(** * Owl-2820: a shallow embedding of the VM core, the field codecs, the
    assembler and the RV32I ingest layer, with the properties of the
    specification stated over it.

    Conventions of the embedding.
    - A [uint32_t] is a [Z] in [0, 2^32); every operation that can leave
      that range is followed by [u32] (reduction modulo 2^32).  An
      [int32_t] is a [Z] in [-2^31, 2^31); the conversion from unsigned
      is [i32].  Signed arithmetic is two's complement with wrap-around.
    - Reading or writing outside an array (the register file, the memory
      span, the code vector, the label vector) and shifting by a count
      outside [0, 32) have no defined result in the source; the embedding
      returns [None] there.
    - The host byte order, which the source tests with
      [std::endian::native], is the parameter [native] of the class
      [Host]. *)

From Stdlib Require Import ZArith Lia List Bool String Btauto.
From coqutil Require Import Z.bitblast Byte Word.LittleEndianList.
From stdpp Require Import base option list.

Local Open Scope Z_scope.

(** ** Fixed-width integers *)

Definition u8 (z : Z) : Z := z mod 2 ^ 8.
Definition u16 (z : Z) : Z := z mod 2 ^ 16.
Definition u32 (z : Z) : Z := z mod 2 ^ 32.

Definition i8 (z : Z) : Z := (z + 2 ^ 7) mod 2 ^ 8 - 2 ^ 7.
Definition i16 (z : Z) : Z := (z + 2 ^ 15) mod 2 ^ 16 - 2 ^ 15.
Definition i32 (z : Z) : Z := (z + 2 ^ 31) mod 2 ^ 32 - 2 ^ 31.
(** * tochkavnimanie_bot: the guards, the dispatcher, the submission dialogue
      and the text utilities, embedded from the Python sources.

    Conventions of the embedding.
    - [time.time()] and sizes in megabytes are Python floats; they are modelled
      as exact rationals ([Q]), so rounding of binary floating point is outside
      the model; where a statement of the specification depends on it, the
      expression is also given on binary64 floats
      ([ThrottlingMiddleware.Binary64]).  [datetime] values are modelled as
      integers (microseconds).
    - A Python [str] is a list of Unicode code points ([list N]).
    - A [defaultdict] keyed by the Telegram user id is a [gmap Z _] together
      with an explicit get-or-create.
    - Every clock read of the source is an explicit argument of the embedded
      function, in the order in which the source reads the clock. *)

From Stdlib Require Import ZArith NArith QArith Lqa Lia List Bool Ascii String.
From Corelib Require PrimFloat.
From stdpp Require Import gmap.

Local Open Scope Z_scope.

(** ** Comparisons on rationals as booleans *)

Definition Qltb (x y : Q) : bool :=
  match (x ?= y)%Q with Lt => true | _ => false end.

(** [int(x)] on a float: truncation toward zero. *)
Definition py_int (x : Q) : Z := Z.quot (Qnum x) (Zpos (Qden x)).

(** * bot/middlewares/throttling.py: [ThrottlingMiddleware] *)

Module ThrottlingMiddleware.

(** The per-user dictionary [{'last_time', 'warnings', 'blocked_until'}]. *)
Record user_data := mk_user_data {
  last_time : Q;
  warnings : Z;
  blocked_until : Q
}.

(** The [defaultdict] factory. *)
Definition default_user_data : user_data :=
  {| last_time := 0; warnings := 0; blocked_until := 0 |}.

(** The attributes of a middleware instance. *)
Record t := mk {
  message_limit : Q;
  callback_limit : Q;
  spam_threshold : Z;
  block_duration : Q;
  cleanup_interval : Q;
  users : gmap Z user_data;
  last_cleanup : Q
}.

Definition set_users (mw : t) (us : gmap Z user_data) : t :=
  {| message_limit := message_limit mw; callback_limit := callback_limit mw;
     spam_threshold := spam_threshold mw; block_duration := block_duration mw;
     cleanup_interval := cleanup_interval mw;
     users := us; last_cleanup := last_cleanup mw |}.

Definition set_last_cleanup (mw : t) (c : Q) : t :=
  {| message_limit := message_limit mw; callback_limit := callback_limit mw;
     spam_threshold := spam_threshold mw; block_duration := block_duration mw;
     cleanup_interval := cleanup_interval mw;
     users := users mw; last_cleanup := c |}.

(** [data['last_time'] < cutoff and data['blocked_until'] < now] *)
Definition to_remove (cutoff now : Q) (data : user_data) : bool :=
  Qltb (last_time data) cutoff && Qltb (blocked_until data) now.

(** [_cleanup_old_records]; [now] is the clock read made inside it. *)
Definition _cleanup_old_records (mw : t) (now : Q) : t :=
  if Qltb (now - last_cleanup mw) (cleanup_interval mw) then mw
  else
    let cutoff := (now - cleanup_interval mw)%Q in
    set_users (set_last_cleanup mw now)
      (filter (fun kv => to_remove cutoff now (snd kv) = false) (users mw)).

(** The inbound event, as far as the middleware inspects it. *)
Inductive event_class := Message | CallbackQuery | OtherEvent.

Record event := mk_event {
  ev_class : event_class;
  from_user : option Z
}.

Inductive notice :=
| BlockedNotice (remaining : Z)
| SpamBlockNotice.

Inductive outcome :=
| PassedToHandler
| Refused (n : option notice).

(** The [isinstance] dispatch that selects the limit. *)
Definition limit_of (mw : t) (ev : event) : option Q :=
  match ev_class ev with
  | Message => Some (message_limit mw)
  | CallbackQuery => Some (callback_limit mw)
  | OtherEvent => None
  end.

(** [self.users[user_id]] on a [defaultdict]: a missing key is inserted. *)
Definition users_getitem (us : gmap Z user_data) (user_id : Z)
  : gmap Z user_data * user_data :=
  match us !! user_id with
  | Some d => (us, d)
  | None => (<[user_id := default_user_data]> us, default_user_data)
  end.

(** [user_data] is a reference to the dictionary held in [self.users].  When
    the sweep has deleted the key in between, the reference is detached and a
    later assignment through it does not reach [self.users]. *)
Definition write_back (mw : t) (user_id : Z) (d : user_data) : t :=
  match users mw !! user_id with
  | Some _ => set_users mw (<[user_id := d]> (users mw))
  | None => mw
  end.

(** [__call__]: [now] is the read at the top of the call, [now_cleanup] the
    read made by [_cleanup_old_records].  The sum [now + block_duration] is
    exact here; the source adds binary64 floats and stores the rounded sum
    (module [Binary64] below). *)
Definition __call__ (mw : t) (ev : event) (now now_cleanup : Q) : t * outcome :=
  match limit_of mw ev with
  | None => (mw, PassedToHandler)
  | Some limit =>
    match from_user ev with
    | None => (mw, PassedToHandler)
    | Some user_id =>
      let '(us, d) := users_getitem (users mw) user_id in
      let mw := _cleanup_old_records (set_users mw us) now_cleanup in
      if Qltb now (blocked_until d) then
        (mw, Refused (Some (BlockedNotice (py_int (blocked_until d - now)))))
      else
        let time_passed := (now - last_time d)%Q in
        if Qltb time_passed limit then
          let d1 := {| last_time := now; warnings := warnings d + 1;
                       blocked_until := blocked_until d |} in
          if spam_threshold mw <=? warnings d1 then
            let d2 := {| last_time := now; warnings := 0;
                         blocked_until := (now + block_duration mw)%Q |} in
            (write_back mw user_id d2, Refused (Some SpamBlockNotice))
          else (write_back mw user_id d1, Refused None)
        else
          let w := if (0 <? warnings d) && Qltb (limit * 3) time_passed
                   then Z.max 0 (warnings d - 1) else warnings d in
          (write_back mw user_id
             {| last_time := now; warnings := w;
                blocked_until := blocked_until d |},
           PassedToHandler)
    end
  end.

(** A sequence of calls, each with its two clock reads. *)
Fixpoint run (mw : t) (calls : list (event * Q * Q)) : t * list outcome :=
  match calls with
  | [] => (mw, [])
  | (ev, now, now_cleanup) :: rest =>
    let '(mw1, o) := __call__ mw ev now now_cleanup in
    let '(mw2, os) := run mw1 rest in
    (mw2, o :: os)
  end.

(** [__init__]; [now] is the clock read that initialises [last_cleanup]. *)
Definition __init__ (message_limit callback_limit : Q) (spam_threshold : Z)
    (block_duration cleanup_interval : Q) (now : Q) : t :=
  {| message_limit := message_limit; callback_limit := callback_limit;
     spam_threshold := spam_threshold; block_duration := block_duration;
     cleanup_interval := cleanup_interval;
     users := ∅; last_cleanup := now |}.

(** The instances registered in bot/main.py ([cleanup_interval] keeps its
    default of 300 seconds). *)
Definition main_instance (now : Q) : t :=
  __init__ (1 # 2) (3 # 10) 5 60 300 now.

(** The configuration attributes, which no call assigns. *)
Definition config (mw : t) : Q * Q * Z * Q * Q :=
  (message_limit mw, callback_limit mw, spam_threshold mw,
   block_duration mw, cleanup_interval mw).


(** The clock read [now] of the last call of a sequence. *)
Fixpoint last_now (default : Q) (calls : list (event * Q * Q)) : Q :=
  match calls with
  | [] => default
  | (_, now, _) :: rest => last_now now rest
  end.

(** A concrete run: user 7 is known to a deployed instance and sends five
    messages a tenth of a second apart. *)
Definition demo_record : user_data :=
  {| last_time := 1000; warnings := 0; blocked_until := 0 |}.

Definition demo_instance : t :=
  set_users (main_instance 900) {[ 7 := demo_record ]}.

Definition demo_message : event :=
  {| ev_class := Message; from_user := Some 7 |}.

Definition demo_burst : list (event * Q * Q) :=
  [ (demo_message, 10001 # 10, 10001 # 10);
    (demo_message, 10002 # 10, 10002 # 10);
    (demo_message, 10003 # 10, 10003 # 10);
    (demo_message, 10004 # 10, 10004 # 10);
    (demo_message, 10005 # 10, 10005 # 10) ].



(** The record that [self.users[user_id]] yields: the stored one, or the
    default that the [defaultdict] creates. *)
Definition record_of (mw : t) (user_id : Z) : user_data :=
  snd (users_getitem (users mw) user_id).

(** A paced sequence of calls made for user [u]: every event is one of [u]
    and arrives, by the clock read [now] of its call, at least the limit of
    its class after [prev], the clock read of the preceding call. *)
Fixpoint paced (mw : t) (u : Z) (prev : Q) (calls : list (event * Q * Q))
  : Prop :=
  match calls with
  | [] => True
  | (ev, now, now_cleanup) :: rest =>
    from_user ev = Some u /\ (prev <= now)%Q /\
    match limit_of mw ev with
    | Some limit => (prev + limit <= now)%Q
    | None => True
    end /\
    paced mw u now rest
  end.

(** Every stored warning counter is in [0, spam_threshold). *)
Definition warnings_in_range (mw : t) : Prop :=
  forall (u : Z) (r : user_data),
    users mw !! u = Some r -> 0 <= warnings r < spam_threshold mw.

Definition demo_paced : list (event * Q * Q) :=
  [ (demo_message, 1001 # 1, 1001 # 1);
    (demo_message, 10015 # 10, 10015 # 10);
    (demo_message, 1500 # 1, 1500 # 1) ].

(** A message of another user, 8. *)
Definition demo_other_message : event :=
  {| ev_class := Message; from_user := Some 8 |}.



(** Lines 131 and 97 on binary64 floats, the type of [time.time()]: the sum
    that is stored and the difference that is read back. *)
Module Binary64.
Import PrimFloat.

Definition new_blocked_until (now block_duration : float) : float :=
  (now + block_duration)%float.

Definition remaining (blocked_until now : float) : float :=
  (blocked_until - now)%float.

_____

EXERCISE DESCRIPTION:
Print exactly the lines above from the one with "[int32_t] is a" to the one with "(** * tochkavnimanie_bot: the", including both.

RESPONSE:
      [int32_t] is a [Z] in [-2^31, 2^31); the conversion from unsigned
      is [i32].  Signed arithmetic is two's complement with wrap-around.
    - Reading or writing outside an array (the register file, the memory
      span, the code vector, the label vector) and shifting by a count
      outside [0, 32) have no defined result in the source; the embedding
      returns [None] there.
    - The host byte order, which the source tests with
      [std::endian::native], is the parameter [native] of the class
      [Host]. *)

From Stdlib Require Import ZArith Lia List Bool String Btauto.
From coqutil Require Import Z.bitblast Byte Word.LittleEndianList.
From stdpp Require Import base option list.

Local Open Scope Z_scope.

(** ** Fixed-width integers *)

Definition u8 (z : Z) : Z := z mod 2 ^ 8.
Definition u16 (z : Z) : Z := z mod 2 ^ 16.
Definition u32 (z : Z) : Z := z mod 2 ^ 32.

Definition i8 (z : Z) : Z := (z + 2 ^ 7) mod 2 ^ 8 - 2 ^ 7.
Definition i16 (z : Z) : Z := (z + 2 ^ 15) mod 2 ^ 16 - 2 ^ 15.
Definition i32 (z : Z) : Z := (z + 2 ^ 31) mod 2 ^ 32 - 2 ^ 31.
(** * tochkavnimanie_bot: the guards, the dispatcher, the submission dialogue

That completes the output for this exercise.